At Ca' Marcanda, the season began in Bolgheri with a mild winter and average rainfall. Then, from April until June, the rainfall was frequent and plentiful, so much so that it seemed as though we had returned to the bizarre vintages of another era. In the majority of vineyards, in the flatlands, the drainage of rainwater took place slowly, causing stagnation that made access difficult for mechanical farm tools when anti-parasitic treatments needed to be carried out. There was no lack of anxious moments and genuine concern.

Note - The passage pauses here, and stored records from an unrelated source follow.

(** * Peak card game: rules engine and game state machine

    A shallow embedding of [card.py], [player.py], [rules.py] and [game.py].

    Conventions of the embedding:
    - a Python [int] is a [Z]; list lengths and list positions are [nat];
    - a Python list is a [list] in the same order, so the top of the deck
      (the element [list.pop()] removes) is the LAST element;
    - a reference to a [Player] object held in [PeakGame.players] is the
      position of that object in the list; the four objects are created by
      the constructor and the list is never resized afterwards;
    - an exception raised by the source is a value [Raise e] of the result
      type [M];
    - [print] calls are output only and are left out. *)

From Stdlib Require Import ZArith Lia Bool Permutation.
From stdpp Require Import base tactics option list strings numbers.

Open Scope nat_scope.

(** ** card.py *)

Inductive CardType := REGULAR | PEAK.

Record Card := mkCard { value : Z; card_type : CardType }.

#[global] Instance CardType_eq_dec : EqDecision CardType.
Proof. solve_decision. Defined.

#[global] Instance Card_eq_dec : EqDecision Card.
Proof. solve_decision. Defined.

(** [Card.__eq__]: same value and same card type. *)
Definition Card_eq (a b : Card) : bool :=
  (value a =? value b)%Z && bool_decide (card_type a = card_type b).

Definition is_peak_card (c : Card) : bool := bool_decide (card_type c = PEAK).

(** [Deck._create_deck]: the ten regular cards 1..10 followed by ten Peak
    cards of value 0. *)
Definition _create_deck : list Card :=
  ((λ v, mkCard (Z.of_nat v) REGULAR) <$> seq 1 10)
  ++ replicate 10 (mkCard 0 PEAK).

(** [list.pop()] on a non-empty list: the remaining list and the last
    element. *)
Fixpoint pop {A} (l : list A) : option (list A * A) :=
  match l with
  | [] => None
  | x :: l' =>
      match pop l' with
      | None => Some ([], x)
      | Some (r, y) => Some (x :: r, y)
      end
  end.

(** [Deck.deal_card]: the dealt card (if any) and the deck afterwards. *)
Definition deal_card (cards : list Card) : option Card * list Card :=
  match pop cards with
  | Some (rest, c) => (Some c, rest)
  | None => (None, cards)
  end.

(** [Deck.deal_cards]: up to [count] cards, in dealing order, and the deck
    afterwards; the loop stops at the first empty deal. *)
Fixpoint deal_cards (count : nat) (cards : list Card) : list Card * list Card :=
  match count with
  | 0 => ([], cards)
  | S n =>
      match deal_card cards with
      | (Some c, rest) =>
          let '(dealt, rest') := deal_cards n rest in (c :: dealt, rest')
      | (None, _) => ([], cards)
      end
  end.

(** ** player.py *)

Record Player := mkPlayer {
  name : string;
  hand : list Card;
  is_disqualified : bool;
  has_finished : bool
}.

Definition Player_init (n : string) : Player := mkPlayer n [] false false.

Definition add_card (p : Player) (c : Card) : Player :=
  let h := hand p ++ [c] in
  mkPlayer (name p) h
    (if 20 <? length h then true else is_disqualified p)
    (has_finished p).

Definition add_cards (p : Player) (cs : list Card) : Player :=
  fold_left add_card cs p.

(** [list.remove(x)]: drops the first element equal to [x]; [None] stands for
    the [ValueError] of a missing element. *)
Fixpoint list_remove_first (c : Card) (l : list Card) : option (list Card) :=
  match l with
  | [] => None
  | x :: l' =>
      if Card_eq x c then Some l'
      else match list_remove_first c l' with
           | Some r => Some (x :: r)
           | None => None
           end
  end.

(** [Player.remove_card]: the player afterwards and the returned flag. *)
Definition remove_card (p : Player) (c : Card) : Player * bool :=
  match list_remove_first c (hand p) with
  | Some h => (mkPlayer (name p) h (is_disqualified p) (has_finished p), true)
  | None => (p, false)
  end.

Definition has_cards (p : Player) : bool := 0 <? length (hand p).

Definition disqualify (p : Player) : Player :=
  mkPlayer (name p) (hand p) true (has_finished p).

A hot and dry July helped to make up for some of the delay that had been accumulated in vegetative development. It was during this period that we began to prune and drop fruit at Ca' Marcanda, a green harvest more severe than in years past. Our intervention was rewarded with quality in an otherwise climatically difficult year. The rain began to fall again every so often, from the end of August until the end of September. As a result, we had to harvest (by hand, as always) not just during the working week but on Saturdays and Sundays as well. It was a growing season marked by bizarre weather, just as it used to be in another time. We were surprised, however, by the quality of the vintage, excellent for no less than 80% of the harvest. Wines from the 2010 vintage will be lean, balanced, and with excellent acidity and aromatic character.